(* ===== verification/AppCommon.v ===== *)
(** * What the bimanual programs share

    Pieces that [src/src/apps/wifi_bimanual_leader.cpp] and
    [wifi_bimanual_follower.cpp] both define: the hardware check, the split of a
    pose command into arm and gripper targets, float conversion of telemetry
    fields, and control handlers that run code with C++ outcomes. *)

From Stdlib Require Import SpecFloat.
From S2P Require Import Prelude Float64 Dynamics RobotState Control LinkCheck RuntimeControl Crc32 Wire.

Open Scope Z_scope.

(** ** Small conversions *)

Definition json_bool (b : bool) : string := if b then "true" else "false".

(** [static_cast<float>] stored in a packet member. *)
Definition float_bits (x : double) : Z := bits_of_float (f32_of_double x).

(** The first [n] entries of [l], padded with zero words: an array of a zeroed
    packet after a loop that copied them. *)
Definition pad (n : nat) (l : list Z) : list Z := take n l ++ replicate (n - length l) 0.

(** [duration_cast<nanoseconds>(duration<double>(s))]: truncation to a 64-bit
    count; undefined behaviour out of range. *)
Definition ns_of_seconds (s : double) : outcome Z :=
  let x := (s * d_of_Z 1000000000)%D in
  match x with
  | S754_zero _ => Ok 0
  | S754_finite neg m e =>
      let t := if neg then - trunc_Z m e else trunc_Z m e in
      if (- 2 ^ 63 <=? t) && (t <? 2 ^ 63) then Ok t else Undef
  | _ => Undef
  end.

(** The period fits. *)
Definition ticks (s : double) : Prop := exists dt, ns_of_seconds s = Ok dt.

(** A value the model keeps as [None] for undefined behaviour. *)
Definition of_option {A} (x : option A) : outcome A := match x with Some a => Ok a | None => Undef end.

(** ** Hardware check *)

(** [has_data]: the motor reports something other than zero. *)
Definition responding (m : MotorState) : bool :=
  negb (ms_position m =? d0)%D || negb (ms_velocity m =? d0)%D.

(** [verify_arm_hardware] on what the motors report after the second [recv_all]:
    false only when nothing responds; partial answers are logged. *)
Definition verify_arm_hardware (m : Motors) : bool :=
  let arm_responding := length (filter (fun s => responding s = true) (arm_motors m)) in
  let grip_responding := length (filter (fun s => responding s = true) (gripper_motors m)) in
  negb (bool_decide (arm_responding = 0)%nat && bool_decide (grip_responding = 0)%nat).

(** ** Pose commands *)

(** The targets of the two arms in [R_arm(7), R_grip(1), L_arm(7), L_grip(1)]. *)
Record PoseTargets := mkTargets {
  tg_r : list double; tg_gr : list double; tg_l : list double; tg_gl : list double;
}.

Definition split_pose (t : list double) : option PoseTargets :=
  if decide (length t = 16)%nat
  then Some (mkTargets (take 7 t) (take 1 (drop 7 t)) (take 7 (drop 8 t)) (take 1 (drop 15 t)))
  else None.

(** ** Handlers *)

(** A control handler whose code may throw or be undefined. *)
Definition lift_handler {A} (h : string -> A -> outcome (A * string)) : Handler (outcome A) :=
  fun args st =>
    match st with
    | Ok a =>
        match h args a with
        | Ok (a', r) => (Ok a', r)
        | Throw e => (Throw e, "")
        | Undef => (Undef, "")
        end
    | Throw e => (Throw e, "")
    | Undef => (Undef, "")
    end.

(** ** Lemmas *)

Lemma length_pad n l : length (pad n l) = n.
Proof. unfold pad. rewrite length_app, length_take, length_replicate. lia. Qed.

(** Columns of words of [b] bytes. *)
Lemma fits_words b n l : length l = n -> Forall (in_width (8 * Z.of_nat b)) l -> fits (replicate n b) l.
Proof. intros <- Hl. induction Hl; simpl; [constructor|]. by constructor. Qed.

Lemma pad_width w n l : 0 <= w -> Forall (in_width w) l -> Forall (in_width w) (pad n l).
Proof.
  intros Hw Hl. apply Forall_app. split; [by apply Forall_take|]. apply Forall_replicate. split; [lia|].
  by apply Z.pow_pos_nonneg.
Qed.

Lemma pad_full n l : length l = n -> pad n l = l.
Proof.
  intros Hl. unfold pad. rewrite take_ge by lia. replace (n - length l)%nat with 0%nat by lia.
  apply app_nil_r.
Qed.

Lemma split_pose_join t p :
  split_pose t = Some p -> tg_r p ++ tg_gr p ++ tg_l p ++ tg_gl p = t /\
    length (tg_r p) = 7%nat /\ length (tg_l p) = 7%nat /\ length (tg_gr p) = 1%nat /\ length (tg_gl p) = 1%nat.
Proof.
  unfold split_pose. case_decide as Hl; [|done]. intros [= <-].
  do 16 (destruct t as [|? t]; [done|]). by destruct t.
Qed.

*-*-*

▸ About this task
In the listing above, locate the line containing "pose command into" and the line containing "(** The period fits. *)". Extract those two lines and every line between them, exactly as written, and only those.

▸ Solution to the problem
    pose command into arm and gripper targets, float conversion of telemetry
    fields, and control handlers that run code with C++ outcomes. *)

From Stdlib Require Import SpecFloat.
From S2P Require Import Prelude Float64 Dynamics RobotState Control LinkCheck RuntimeControl Crc32 Wire.

Open Scope Z_scope.

(** ** Small conversions *)

Definition json_bool (b : bool) : string := if b then "true" else "false".

(** [static_cast<float>] stored in a packet member. *)
Definition float_bits (x : double) : Z := bits_of_float (f32_of_double x).

(** The first [n] entries of [l], padded with zero words: an array of a zeroed
    packet after a loop that copied them. *)
Definition pad (n : nat) (l : list Z) : list Z := take n l ++ replicate (n - length l) 0.

(** [duration_cast<nanoseconds>(duration<double>(s))]: truncation to a 64-bit
    count; undefined behaviour out of range. *)
Definition ns_of_seconds (s : double) : outcome Z :=
  let x := (s * d_of_Z 1000000000)%D in
  match x with
  | S754_zero _ => Ok 0
  | S754_finite neg m e =>
      let t := if neg then - trunc_Z m e else trunc_Z m e in
      if (- 2 ^ 63 <=? t) && (t <? 2 ^ 63) then Ok t else Undef
  | _ => Undef
  end.

(** The period fits. *)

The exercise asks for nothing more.